As wild, desolate, and dreary a spot it was as ever anchorite imagined or poet pictured; such, at all events, we all thought on looking at it and realising the providential way in which our safety had been effected.
It happened in this wise.
There were one or two breaks in the reef surrounding this desert isle, as we could see from a link missing here and there in the chain of breakers. This was especially noticeable towards the south-western portion of the rampart the indefatigable coral insect had thrown up, where an opening about double the width of the Silver Queen’s beam was plainly discernible. Through this fissure in the reef, piloted by that power which had watched over us throughout all the perils of our voyage, the ship had been driven; and she had beached herself gradually on the shore of the little island, as her way was eased by the placid lagoon into which she entered from the troubled sea without the natural breakwater. Here she was now fixed hard and fast forward, with her forefoot high and dry, although there was deep water under her stern aft.
“Thank God for his mercy!” exclaimed Mr Mackay fervently; and I’m sure I echoed this recognition of the loving care that had so wonderfully preserved us. “We couldn’t have got in here without striking on the reef, if we had seen the entrance before our eyes and tried our very best; not, at all events, with that gale shoving us on and in such a sea as is running—only look at it now!”
“Oh, aye,” agreed Captain Gillespie, gazing out as we all did at the creamy line of foaming breakers all round, that sent showers of surfy spray over the coral ledge into the placid lagoon, which was calm and still in comparison, like a mountain tarn, albeit filled with brackish sea-water all the same. “Oh, aye, it’s wonderful enough our getting here; but how are we going to get out—eh?”
“No doubt we’ll find a way,” said the other, who had bared his head when giving thanksgiving where it was due; and whose noble, intelligent face, I thought, as I looked at him admiringly, seemed capable of anything, he spoke so cheerfully, his courage not daunted but increased, it seemed, all the more by what had happened—“No doubt we’ll find a way, sir.”

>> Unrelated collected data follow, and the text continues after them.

(** An answer that no single state of the tables gives: the user is moved from the
    partner to the organization between the two reads, and is found in neither. *)
Definition ex_moved (t : Z) : Db :=
  if t <? 10 then mkDb ∅ ∅ {[("u", "p") := mkPartnerMember (Some "r") oa_all None]} {["r" := [mkPerm "devices" "*"]]} else ex_db.
Example moved_between_reads :
  let ctx := mkContext (Some "p") (Some "o") None in
  resolve_reads ex_moved "u" ctx [9; 11] = answered None ∧ ∀ t, resolve (ex_moved t) "u" ctx ≠ None.
Proof. split; [vm_compute; reflexivity|]. intros t. unfold ex_moved. by destruct (t <? 10). Qed.
End Permissions.

Module Delegation.
Import Permissions.

(** ** [delegationCeiling.ts] *)

Record CredentialAuthority := mkAuthority {
  ca_scope : Scope; ca_permissions : option (list Permission); ca_allowedSiteIds : SiteIds }.

Inductive DelegationCeilingViolation := v_scope | v_permission | v_site.

Definition SCOPE_RANK (s : Scope) : Z := match s with organization => 0 | partner => 1 | system => 2 end.

Definition scopeCoversScope (callerScope credentialScope : Scope) : bool :=
  SCOPE_RANK credentialScope <=? SCOPE_RANK callerScope.

(** [undefined] and [null] are unrestricted on either side. *)
Definition siteAllowlistCovers (callerSiteIds credentialSiteIds : SiteIds) : bool :=
  match callerSiteIds with
  | s_undefined | s_null => true
  | s_array allowed =>
      match credentialSiteIds with
      | s_undefined | s_null => false
      | s_array ids => forallb (λ siteId, existsb (String.eqb siteId) allowed) ids
      end
  end.

Definition checkDelegationCeiling (callerScope : Scope) (callerSiteIds : SiteIds)
    (credential : CredentialAuthority) (holdsPermission : Permission → bool)
    : result DelegationCeilingViolation unit :=
  if negb (scopeCoversScope callerScope (ca_scope credential)) then Err v_scope
  else if negb (forallb holdsPermission (default [] (ca_permissions credential))) then Err v_permission
  else if negb (siteAllowlistCovers callerSiteIds (ca_allowedSiteIds credential)) then Err v_site
  else Ok ().
(* ===== verification/Transaction.v ===== *)
(** * Transactions

    A callback given to [db.transaction]: a function on the tables that throws or
    answers with the tables it leaves.  What throws is rolled back ([run_tx]). *)
From S2P Require Import Prelude.
From stdpp Require Import base tactics.

Definition Transaction (S E A : Type) : Type := S → result E (A * S).

Section transaction.
Context {S E : Type}.

Definition ret {A} (a : A) : Transaction S E A := λ s, Ok (a, s).
Definition throw {A} (e : E) : Transaction S E A := λ _, Err e.
Definition bind {A B} (c : Transaction S E A) (k : A → Transaction S E B) : Transaction S E B :=
  λ s, match c s with Ok (a, s') => k a s' | Err e => Err e end.

(** A query, and a computation that may throw. *)
Definition query {A} (f : S → A) : Transaction S E A := λ s, Ok (f s, s).
Definition modify (f : S → S) : Transaction S E unit := λ s, Ok (tt, f s).
Definition lift {A} (r : result E A) : Transaction S E A :=
  λ s, match r with Ok a => Ok (a, s) | Err e => Err e end.

(** A throw leaves the tables as they were. *)
Definition run_tx {A} (c : Transaction S E A) (s : S) : result E A * S :=
  match c s with Ok (a, s') => (Ok a, s') | Err e => (Err e, s) end.

Lemma bind_Ok {A B} (c : Transaction S E A) (k : A → Transaction S E B) s b s' :
  bind c k s = Ok (b, s') → ∃ a s1, c s = Ok (a, s1) ∧ k a s1 = Ok (b, s').
Proof. unfold bind. destruct (c s) as [[a s1]|]; [|done]. eauto. Qed.

Lemma run_tx_Ok {A} (c : Transaction S E A) s a s' : run_tx c s = (Ok a, s') → c s = Ok (a, s').
Proof. unfold run_tx. by destruct (c s) as [[? ?]|]; intros; simplify_eq. Qed.

Lemma run_tx_answer {A} (c : Transaction S E A) s a : (run_tx c s).1 = Ok a → c s = Ok (a, (run_tx c s).2).
Proof. unfold run_tx. by destruct (c s) as [[? ?]|]; cbn; intros; simplify_eq. Qed.

Lemma run_tx_Err {A} (c : Transaction S E A) s e s' : run_tx c s = (Err e, s') → s' = s ∧ c s = Err e.
Proof. unfold run_tx. by destruct (c s) as [[? ?]|]; intros; simplify_eq. Qed.
End transaction.

Declare Scope tx_scope.
Delimit Scope tx_scope with tx.
Notation "'let*' x := c 'in' k" := (bind c (fun x => k))
  (at level 10, x pattern, k at level 200) : tx_scope.
Notation "'guard*' b 'or' e 'in' k" := (if b then k else throw e)
  (at level 10, b at level 9, e at level 9, k at level 200) : tx_scope.
Open Scope tx_scope.

(** Take a transaction that answered apart into its steps, in terms of the state it
    started from. *)
Ltac tx_done H := first [injection H as <- <- | injection H as <- | simplify_eq H; intros; subst].
Ltac tx_step :=
  match goal with
  | H : bind _ _ _ = Ok (_, _) |- _ =>
      let a := fresh "a" in let s := fresh "s" in let Ha := fresh "Ha" in
      apply bind_Ok in H; destruct H as (a & s & Ha & H)
  | H : lift ?r _ = Ok (_, _) |- _ =>
      let E := fresh "E" in unfold lift in H; destruct r eqn:E; [tx_done H|discriminate H]
  | H : query _ _ = Ok (_, _) |- _ => unfold query in H; tx_done H
  | H : modify _ _ = Ok (_, _) |- _ => unfold modify in H; tx_done H
  | H : ret _ _ = Ok (_, _) |- _ => unfold ret in H; tx_done H
  | H : throw _ _ = Ok (_, _) |- _ => discriminate H
  | H : (if ?b then _ else throw _) _ = Ok (_, _) |- _ =>
      let E := fresh "E" in destruct b eqn:E; [|discriminate H]
  end.
Ltac tx_inv := repeat tx_step.
(** C39: Errors.  Without a client, and when the transaction answers null or throws,
    applied or not, the call is refused for a whole window.  When it is answered,
    the call is admitted exactly when the entries in the window, its own included,
    are within the limit; but where the key holds a value of another type every
    call is admitted, the errors inside the transaction counting as zero. *)
Theorem limiter_errors redis refundOnReject c :
  let res := (rateLimiter redis refundOnReject c).2 in
  match redis with
  | None => res = failClosed (c_failed_at c) windowSeconds
  | Some r =>
      if decide (c_exec c = exec_ok) then
        (zset_or_none (peek r (c_at c) key) →
           allowed res = (Z.of_nat (size (window_set c (peek r (c_at c) key))) <=? limit)
           ∧ 0 ≤ remaining res ≤ Z.max 0 limit)
        ∧ (¬ zset_or_none (peek r (c_at c) key) → 0 ≤ limit →
           allowed res = true ∧ remaining res = limit)
      else res = failClosed (c_failed_at c) windowSeconds
  end.
Proof.
  destruct redis as [r|]; [|done]. cbn [rateLimiter]. destruct (run_window r c) as [r1 results] eqn:E.
  destruct (c_exec c) eqn:Hx; cbn [snd]; [|by rewrite decide_False..].
  rewrite decide_True by done. split; intros Hz.
  - destruct (run_window_spec r c r1 results Hz E) as (-> & _). set (n := Z.of_nat _).
    assert (0 ≤ n) by (unfold n; lia). pose proof (safeCost_pos (c_cost c)).
    repeat case_match; simplify_eq; cbn [snd allowed remaining]; split; done || lia.
  - intros Hl. assert (count_of results = 0) as ->.
    { unfold run_window in E. destruct (multi r (c_at c) key (window_cmds c windowSeconds)) as [r2 rs] eqn:Em.
      destruct (multi_spec _ _ _ _ _ _ Em) as (_ & -> & _). pose proof (peek_now r (c_at c) key) as Hn.
      destruct (peek r (c_at c) key) as [e|]; [|by destruct Hz]. simpl in Hn.
      destruct (alive (c_at c) e) eqn:Ha; [|done]. rewrite wrong_type_effect in E by done. by simplify_eq. }
    rewrite (proj2 (Z.leb_le 0 limit) Hl). cbn [negb andb snd allowed remaining]. split; [done|lia].
Qed.
End limiter.
Lemma sound_update id p f :
  (∀ t, p t = true → row_ok t → row_le t (f t) ∧ row_ok (f t)
     ∧ currentUserId (f t) = currentUserId t ∧ currentFamilyId (f t) = currentFamilyId t
     ∧ ∀ op, activeOperationId (f t) = Some op → activeOperationId t = Some op ∨ ok_op op) →
  sound (update_transition id p f).
Proof.
  intros Hf db a db' H Hi. unfold update_transition in H.
  destruct (transitions db !! id) as [t|] eqn:Et; [|simplify_eq; by split_and!; [done|reflexivity..]].
  destruct (p t) eqn:Ep; simplify_eq; [|by split_and!; [done|reflexivity..]].
  destruct (inv_rows db Hi id t Et) as (Hid & Hok & Hfk). destruct (Hf t Ep Hok) as (Hle & Hok' & Hu & Hfam & Hop).
  eapply moves_put; [by rewrite Hid|done..| |done|done]. unfold fk_ok. by rewrite Hu, Hfam.
Qed.

Lemma sound_set_operation id p op now :
  (∀ t, p t = true → t_state t = t_active) → (∀ o x, op = Some (o, x) → ok_op o) →
  sound (update_transition id p (set_operation op now)).
Proof.
  intros Hp Hop. apply sound_update. intros t Ht (Hg & Ho & Hc & Hs). specialize (Hp t Ht). rewrite Hp in Hs.
  destruct Hs as (?&?&?&?). unfold row_le, row_ok, set_operation; cbn. rewrite Hp.
  split_and!; try done; try lia; destruct op as [[o x]|]; try done. intros op' [= <-]. right. by eapply Hop.
Qed.

Lemma sound_set_retired id p now : sound (update_transition id p (set_retired now)).
Proof.
  apply sound_update. intros t _ (Hg & Ho & Hc & Hs). unfold row_le, row_ok, set_retired; cbn.
  split_and!; try done; destruct (t_state t); cbn; lia.
Qed.

Lemma sound_set_pending t p g l n x now :
  (∀ row, p row = true → t_state row = t_active ∧ t_generation row = t) → t ≤ g → now < x →
  ∀ id, sound (update_transition id p (set_pending g l n x now)).
Proof.
  intros Hp Hg Hx id. apply sound_update. intros row Hrow (Hg1 & Ho & Hc & Hs). destruct (Hp row Hrow) as [Hst Hgen].
  rewrite Hst in Hs. unfold row_le, row_ok, set_pending; cbn. rewrite Hst. cbn. destruct Hs as (_ & _ & _ & Hret).
  split_and!; try done; try lia. by exists x.
Qed.

Lemma sound_insert rowId d kid now : sound (insert_transition rowId d kid now).
Proof.
  intros db a db' H Hi. unfold insert_transition in H. case_bool_decide as Hex; [simplify_eq; by split_and!; [done|reflexivity..]|].
  destruct (transitions db !! rowId) eqn:Er; [done|]. simplify_eq.
  set (t := mkTransition _ _ _ _ _ _ _ _ _ _ _ _ _ _). destruct Hi as [Hr Hd]. split_and!.
  - assert (∀ id x, transitions db !! id = Some x → t_bindingDigest x ≠ d) as Hno.
    { intros id x Hx Heq. apply Hex. apply list.Exists_exists. exists (id, x). by rewrite elem_of_map_to_list. }
    split; unfold put; cbn [transitions families t_id t].
    + intros id x Hx. apply lookup_insert_Some in Hx as [[<- <-]|[_ Hx]]; [|by apply Hr].
      split; [done|]. split; [|by intros u f [=]]. unfold row_ok; cbn. split_and!; done || lia.
    + intros id id' x x' Hx Hx' Heq.
      apply lookup_insert_Some in Hx as [[<- <-]|[_ Hx]]; apply lookup_insert_Some in Hx' as [[<- <-]|[_ Hx']]; try done.
      * cbn in Heq. by destruct (Hno id' x').
      * cbn in Heq. by destruct (Hno id x).
      * by eapply Hd.
  - split_and!; [|reflexivity..]. unfold put; cbn [transitions t_id t]. apply map_le_insert; [apply _|].
    by rewrite Er.
  - by apply tol_insert.
Qed.

#[local] Hint Resolve sound_set_retired sound_insert : tx.

Lemma sound_match_candidates found cs : sound (match_candidates found cs).
Proof. revert found. induction cs as [|c cs IH]; intros found; cbn [match_candidates]; solve_sound. Qed.

Lemma sound_lockForResolution r : sound (lockTransitionForResolution r).
Proof. apply sound_match_candidates. Qed.
#[local] Hint Resolve sound_lockForResolution : tx.

Lemma sound_retireExpired now t : sound (retireExpiredTransition now t).
Proof. unfold retireExpiredTransition. solve_sound. Qed.

Lemma sound_ensureSuccessor d k t m : sound (ensureSuccessorTransition hmac d k t m).
Proof. unfold ensureSuccessorTransition. solve_sound. Qed.
#[local] Hint Resolve sound_retireExpired sound_ensureSuccessor : tx.

Lemma same_and_active g row : same_generation g row && is_state t_active row = true → t_state row = t_active ∧ t_generation row = g.
Proof. unfold same_generation, is_state. intros H. bool_hyps. auto. Qed.

Lemma owns_active c row : owns c row = true → t_state row = t_active.
Proof. unfold owns, is_state. intros H. bool_hyps. auto. Qed.

Lemma sound_reserve d t : ok_op (d_operationId d) → sound (reserve d t).
Proof.
  intros Hop. unfold reserve. solve_sound. apply sound_set_operation; [|by intros o x [= <- _]].
  intros row Hrow. by apply same_and_active in Hrow as [? _].
Qed.

Lemma sound_clear_owned now c : sound (update_transition (transitionId c) (owns c) (set_operation None now)).
Proof. apply sound_set_operation; [apply owns_active|done]. Qed.
#[local] Hint Resolve sound_reserve sound_clear_owned : tx.

Lemma sound_admission d s r : ok_op (d_operationId d) → sound (admission hmac d s r).
Proof. intros Hop. unfold admission. solve_sound. Qed.

Lemma sound_complete d k m : sound (complete_tx hmac sha256 d k m).
Proof. unfold complete_tx. solve_sound. Qed.

Lemma sound_retireWithSuccessor d k t m : sound (retireWithSuccessor hmac d k t m).
Proof. unfold retireWithSuccessor. solve_sound. Qed.

Lemma sound_markPending now t l n x : now < x → sound (markLogoutPending now t l n x).
Proof.
  intros Hx. unfold markLogoutPending. apply sound_bind; [apply _| |intros; solve_sound].
  eapply sound_set_pending; [apply same_and_active|lia|done].
Qed.

(** ** Whole calls *)

Definition call_sound {A} (f : Db → A * Db) : Prop := ∀ db, moves db (f db).2.

Lemma run_tx_sound {A} (c : Tx A) : sound c → call_sound (run_tx c).
Proof.
  intros Hc db. unfold run_tx. destruct (c db) as [[a db']|e] eqn:E; cbn; [by eapply Hc|reflexivity].
Qed.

But “Old Jock” wouldn’t be comforted.
Obstinately insisting before, against Mr Mackays advice, that we were going on all right, he was even more dogmatically certain now that we were all wrong; saying that, as far as he could see, the ship and her cargo and every one of the thirty-one souls she had on board were doomed!
“I can’t see how it’s going to be managed, Mackay,” he replied despondingly to the other’s cheery words, even his nose drooping with dismay at the prospect, superstition coming to aid his despairing conviction. “I knew there was something uncanny when those pigs jumped overboard that evening, and I told you so, if you recollect, Saunders; and you know, when I say a thing, I mean a thing.”
“Aye, aye,” said the second mate, thus appealed to; and who being a shallow-pated man with little feeling for anything save the indulgence of his appetite, thought there was some connection, now the captain put it so, between the loss of the porkers and the ship’s being castaway, he not having been let into the secret of the reason for the strange behaviour of the pigs on the occasion referred to. “Aye, aye, cap’en, I remember your saying so quite well.”